Bunnings snags aside, Melbourne’s street-food culture doesn’t really compare to that of Mexico City, Bangkok, Mumbai or Marrakesh. We’ve got our long-standing, beloved kebab joints – and more recently food trucks have proliferated at festivals and markets – but most of our “street food” tends to be adapted for restaurant and cafe service. But Frankie’s is lifting our game, belting out simple Mexican fare for the lunchtime crowd from a former kebab stand in an empty Collingwood lot.

Frankie’s is the first eatery from Vanneste and Stuart Morton, but the two are no strangers to hospitality. Morton’s spent time making coffee at Everyday Midtown and Vacation, and Vanneste is behind Weekdays, the design studio responsible for the look of good-time diners Leo’s by the Slice and Leonardo’s Pizza Palace, and travel shop Clunes Outdoors.

Morton takes orders, spikes dockets, and guides the two cooks, all seemingly at the same time, a bit like the way a barista shaves seconds off your order with an optimised (often caffeine-fuelled) workflow. Vanneste’s influence is evidenced in the beyond-bold typeface of his custom signage, which is already turning heads on Smith Street. People are drawn to the character of the place.

Frankie’s doesn’t feel like a food truck – it’s too firmly planted in place – but it also doesn’t feel like a restaurant. There are no walls per se, but tall wire fencing defines a rough dining area. There are a few brightly coloured plastic stools spilling onto the footpath, and a tiled bar with a few taller stools. The whole Smith Street space is open to the elements, and it’s already developing a patina accordingly. Vanneste gestures towards the old cars parked on the lot, the worn security fencing, and the chipped tiles on the bar. “It’s actually so fucked, and that’s the thing,” he says. “It’s how I want it.”

There are just two options when it comes to what to order, and the name will give you a clue: tortas (a type of Mexican sandwich) or tacos. Nothing costs more than $15.

“Simple food; try and keep the price point down; feed the people,” Vanneste says. “That’s the whole premise.”

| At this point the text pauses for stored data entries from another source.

(** X3.  The [Shell] constructor is called outside the [try] statement: an
    exception it raises, [IOError] included, leaves [CLI.__call__] as it is
    (no exit code is computed); no other collaborator is called and the
    handler is not installed, but in one-shot and batch mode [sys.stdout] has
    already been replaced by the adapter. *)
Theorem X3_constructor_failure_propagates :
  forall env fuel params e,
    Shell_init env [] (shell_args params) = Raises e ->
    let out := CLI_call env fuel params initial_world in
    fst out = Raise e /\
    trace (snd out) = [EvShell (shell_args params)] /\
    sigusr2 (snd out) = SIG_DFL /\
    sys_stdout (snd out)
    = match spec_mode params with
      | Interactive => SysStdout
      | _ => Unbuffered SysStdout
      end.
Proof.
  intros env fuel params e Hs out. subst out.
  rewrite CLI_call_not_constructed, Hs. simpl.
  repeat split.
  destruct (spec_mode params) eqn:Hm.
  - assert (Hi : interactive params = false)
      by (apply interactive_false_spec_mode; congruence).
    now rewrite Hi.
  - assert (Hi : interactive params = false)
      by (apply interactive_false_spec_mode; congruence).
    now rewrite Hi.
  - apply interactive_spec_mode in Hm. now rewrite Hm.
Qed.

Lemma X3_constructor_failure_propagates_witness :
  Shell_init unreachable_env [] (shell_args params_oneshot) = Raises IOError /\
  fst (CLI_call unreachable_env 0 params_oneshot initial_world) = Raise IOError.
Proof.
  split; [reflexivity|].
  exact (proj1 (X3_constructor_failure_propagates unreachable_env 0%nat
                  params_oneshot IOError eq_refl)).
Defined.
(** Lines 126-132 of [make_message]: the [safety] option brought to a dict
    that has a list under ["issues"] and some value under ["level"]. *)
Definition normalize_safety (kw : dict) : dict :=
  let safety := get_or kw "safety" (VDict default_safety) in
  let safety := match safety with VDict d => d | _ => default_safety end in
  let safety :=
    if negb (has "issues" safety) || negb (is_list (get safety "issues"))
    then set "issues" (VList []) safety else safety in
  if negb (has "level" safety) then set "level" (VStr "safe") safety else safety.

(** [safety["issues"].append(x)]; the value under ["issues"] is a list
    after lines 129-130. *)
Definition append_issue (x : pyval) (safety : dict) : dict :=
  match get safety "issues" with
  | VList l => set "issues" (VList (l ++ [x])) safety
  | _ => safety
  end.

(** Lines 134-140: the escalation to review. *)
Definition escalate (confidence : float) (provenance_list : list pyval)
    (safety : dict) : dict :=
  if high_confidence confidence && is_nil provenance_list
     && negb (String.eqb (str (get safety "level")) "review")
  then append_issue escalation_issue (set "level" (VStr "review") safety)
  else safety.

(** The keywords that the generator of lines 146-148 yields. *)
Fixpoint keyword_stream (l : list pyval) : list string :=
  match l with
  | [] => []
  | VStr k :: rest =>
      if negb (PyStr.is_empty (PyStr.strip k))
      then PyStr.strip (PyStr.lower k) :: keyword_stream rest
      else keyword_stream rest
  | _ :: rest => keyword_stream rest
  end.

(** [X if isinstance(X, list) else _as_list(X)] *)
Definition list_of (v : pyval) : list pyval :=
  match v with VList l => l | _ => _as_list v end.

(** Lines 143-148: the normalized keywords. *)
Definition normalize_keywords (keywords : pyval) : list string :=
  let keywords_list := list_of keywords in
  keys (fromkeys (keyword_stream keywords_list)).

(** Lines 121-169 of [make_message]: the message assembled once the
    confidence is a float. *)
Definition assemble (e : Env) (type_ sender content : pyval) (kw : dict)
    (confidence : float) : dict :=
  let t := PyStr.lower (PyStr.strip (str type_)) in
  let provenance_list := list_of (get_or kw "provenance" (VList [])) in
  let constraints_list := list_of (get_or kw "constraints" (VList [])) in
  let safety := escalate confidence provenance_list (normalize_safety kw) in
  let keywords_list := normalize_keywords (get_or kw "keywords" (VList [])) in
  [("id", or_ (get kw "id") (VStr (new_id e "MSG")));
   ("protocol", VStr "VLP/1.1");
   ("type", VStr t);
   ("timestamp", or_ (get kw "timestamp") (VStr (now_iso e)));
   ("session_id", get kw "session_id");
   ("seq", get kw "seq");
   ("sender", sender);
   ("receiver", get kw "receiver");
   ("topic", get kw "topic");
   ("content", content);
   ("confidence", VFloat confidence);
   ("provenance", VList provenance_list);
   ("constraints", VList constraints_list);
   ("safety", VDict safety);
   ("refers_to", get kw "refers_to");
   ("keywords", VList (map VStr keywords_list));
   ("payload", get kw "payload");
   ("_extras", get_or kw "_extras" (VDict []))].

(** Lines 119-169: the message before it is validated; only [float(...)]
    of line 120 can raise here. *)
Definition build_message (e : Env) (type_ sender content : pyval) (kw : dict)
    : result dict :=
  match float_ (get_or kw "confidence" (VFloat 1)) with
  | Raise err => Raise err
  | Ok confidence => Ok (assemble e type_ sender content kw confidence)
  end.

(** Lines 171-174: validate, then return the message or raise. *)
Definition checked (msg : dict) : result dict :=
  match validate_vlp msg with
  | (true, _) => Ok msg
  | (false, err) =>
      Raise (ValueError ("VLP validation failed: "
                           +:+ match err with Some s => s | None => "None" end))
  end.

(** [make_message(type_, sender, content, **kw)] *)
Definition make_message (e : Env) (type_ sender content : pyval) (kw : dict)
    : result dict :=
  match build_message e type_ sender content kw with
  | Raise err => Raise err
  | Ok msg => checked msg
  end.

End WithHost.
End Runtime.

(* ===================================================================== *)
(** * [make_message] on objects: what it changes in place *)
(* ===================================================================== *)

(** [make_message] writes into the [safety] dict that the caller passed
    ([safety["issues"] = []], [safety["level"] = ...]) and appends to the
    list under ["issues"].  A caller who passed that dict or that list a
    second time, as [provenance] or as [refers_to] say, sees the change
    there too, and so does the validator at the end of [make_message].
    [Runtime.make_message] above works on values, and is the code for the
    calls that pass these two objects once ([make_message_on_values]
    below).  The model here follows the objects.

    A Python value with the identity of its lists and dicts: two lists with
    one address are one list object, and so for dicts.  A change in place is
    made at every occurrence of the address. *)
Inductive obj : Type :=
| ONone
| OBool (b : bool)
| OInt (z : Z)
| OFloat (f : float)
| OStr (s : string)
| OList (a : nat) (l : list obj)
| ODict (a : nat) (d : list (string * obj)).

(** The keyword arguments of a call, and a message, as objects. *)
Notation odict := (list (string * obj)).

Module Obj.

(** The value of an object. *)
Fixpoint erase (o : obj) : pyval :=
  match o with
  | ONone => VNone
  | OBool b => VBool b
  | OInt z => VInt z
  | OFloat f => VFloat f
  | OStr s => VStr s
  | OList _ l => VList (map erase l)
  | ODict _ d => VDict (map (fun kv => (fst kv, erase (snd kv))) d)
  end.

Definition erase_dict (d : odict) : dict :=
  map (fun kv => (fst kv, erase (snd kv))) d.

(** [d.get(k)] as an option, [k in d], [d.get(k, dflt)], [d.get(k)] and
    [d[k] = v] on the entries of a dict object. *)
Fixpoint lookup (k : string) (d : odict) : option obj :=
  match d with
  | [] => None
  | (k', v) :: d' => if String.eqb k k' then Some v else lookup k d'
  end.

Definition has (k : string) (d : odict) : bool :=
  match lookup k d with Some _ => true | None => false end.

Definition get_or (d : odict) (k : string) (dflt : obj) : obj :=
  match lookup k d with Some v => v | None => dflt end.

Definition get (d : odict) (k : string) : obj := get_or d k ONone.

Fixpoint set (k : string) (v : obj) (d : odict) : odict :=
  match d with
  | [] => [(k, v)]
  | (k', v') :: d' =>
      if String.eqb k k' then (k, v) :: d' else (k', v') :: set k v d'
  end.

Definition is_list (o : obj) : bool :=
  match o with OList _ _ => true | _ => false end.

Definition is_dict (o : obj) : bool :=
  match o with ODict _ _ => true | _ => false end.

(** The items of a list object, the entries of a dict object, and the
    address of either. *)
Definition items (o : obj) : list obj :=
  match o with OList _ l => l | _ => [] end.

Definition entries (o : obj) : odict :=
  match o with ODict _ d => d | _ => [] end.

Definition addr (o : obj) : nat :=
  match o with OList a _ | ODict a _ => a | _ => O end.

(** [not x] for a list object [x]. *)
Definition empty (o : obj) : bool :=
  match items o with [] => true | _ => false end.

(** [o] is the list object, or the dict object, at the address [a]. *)
Definition list_at (a : nat) (o : obj) : bool :=
  match o with OList b _ => Nat.eqb b a | _ => false end.

Definition dict_at (a : nat) (o : obj) : bool :=
  match o with ODict b _ => Nat.eqb b a | _ => false end.

(** [o is p] for a list or a dict [p]. *)
Definition same (p o : obj) : bool :=
  match p with
  | OList a _ => list_at a o
  | ODict a _ => dict_at a o
  | _ => false
  end.

(** The largest address in an object. *)
Fixpoint max_addr (o : obj) : nat :=
  match o with
  | OList a l => fold_right (fun x m => Nat.max (max_addr x) m) a l
  | ODict a d => fold_right (fun kv m => Nat.max (max_addr (snd kv)) m) a d
  | _ => O
  end.

(** [x.append(v)] for the list object [x] at address [a], seen from [o]. *)
Fixpoint append_at (a : nat) (v : obj) (o : obj) : obj :=
  match o with
  | OList b l =>
      OList b (map (append_at a v) l ++ (if Nat.eqb b a then [v] else []))
  | ODict b d => ODict b (map (fun kv => (fst kv, append_at a v (snd kv))) d)
  | _ => o
  end.

(** [x[k] = v] for the dict object [x] at address [a], seen from [o]. *)
Fixpoint setitem_at (a : nat) (k : string) (v : obj) (o : obj) : obj :=
  match o with
  | OList b l => OList b (map (setitem_at a k v) l)
  | ODict b d =>
      let d' := map (fun kv => (fst kv, setitem_at a k v (snd kv))) d in
      ODict b (if Nat.eqb b a then set k v d' else d')
  | _ => o
  end.

(** [a or b] *)
Definition or_ (a b : obj) : obj := if Py.truthy (erase a) then a else b.

(** [X if isinstance(X, list) else _as_list(X)]: the list object itself, or
    a new list at the address [a]. *)
Definition list_object (a : nat) (v : obj) : obj :=
  match v with
  | OList _ _ => v
  | ONone => OList a []
  | _ => OList a [v]
  end.

Section WithHost.
Context {H : Host}.

(** An address above every address of the call: the objects that
    [make_message] makes get the addresses from there on. *)
Definition fresh_addr (type_ sender content : obj) (kw : odict) : nat :=
  S (max_addr (OList O (type_ :: sender :: content :: map snd kw))).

The tacos come in three varieties – al pastor (spiced pork that’s cooked on a spit), asada (barbequed beef for a smoky, charred flavour), and mushroom. But if you’re coming to Frankie’s, get the torta.

If you’ve never had a torta, a good reference point is the Vietnamese banh mi. Both are made with bread rolls, and both typically contain a protein and some salad-y elements, but while banh mi is traditionally made with a crusty baguette roll, and the bread is served at room temperature, tortas come straight off the grill and use super-soft, pillowy bread.

To make a torta, cheese is slapped straight onto the hotplate and the cut side of the bread is laid on top. The cheese then cooks into the bread, and after a few moments both can be peeled away. Then black beans, avocado, lettuce, coriander, an onion-y pickle, and your choice of protein – al pastor, beef milanesa (thin slices that are breaded, then fried), or mushroom – are all sandwiched in. It comes with more pickled vegetables on the side, and there are baskets of hot sauce floating around the shop.

Vanneste recently returned from Mexico, where he says he ate as many tortas as he could. “I ended up having one every day,” he says. “If I was walking somewhere I’d think, ‘I’m just gonna buy a torta’. Even if I could only eat half of it.”

The drinks list is simple too, limited to imported soda in glass bottles, coffee (iced or filter), and house-made horchata (a milky drink made by steeping rice, nuts and spices in water) served in a cup with ice. The guys plan on bottling some soon.

Frankie’s Tortas and Tacos
384 Smith Street, Collingwood

Tue to Sun 12pm–4pm (or until sold out)

This article first appeared on Broadsheet on December 3, 2019. Menu items may have changed since publication.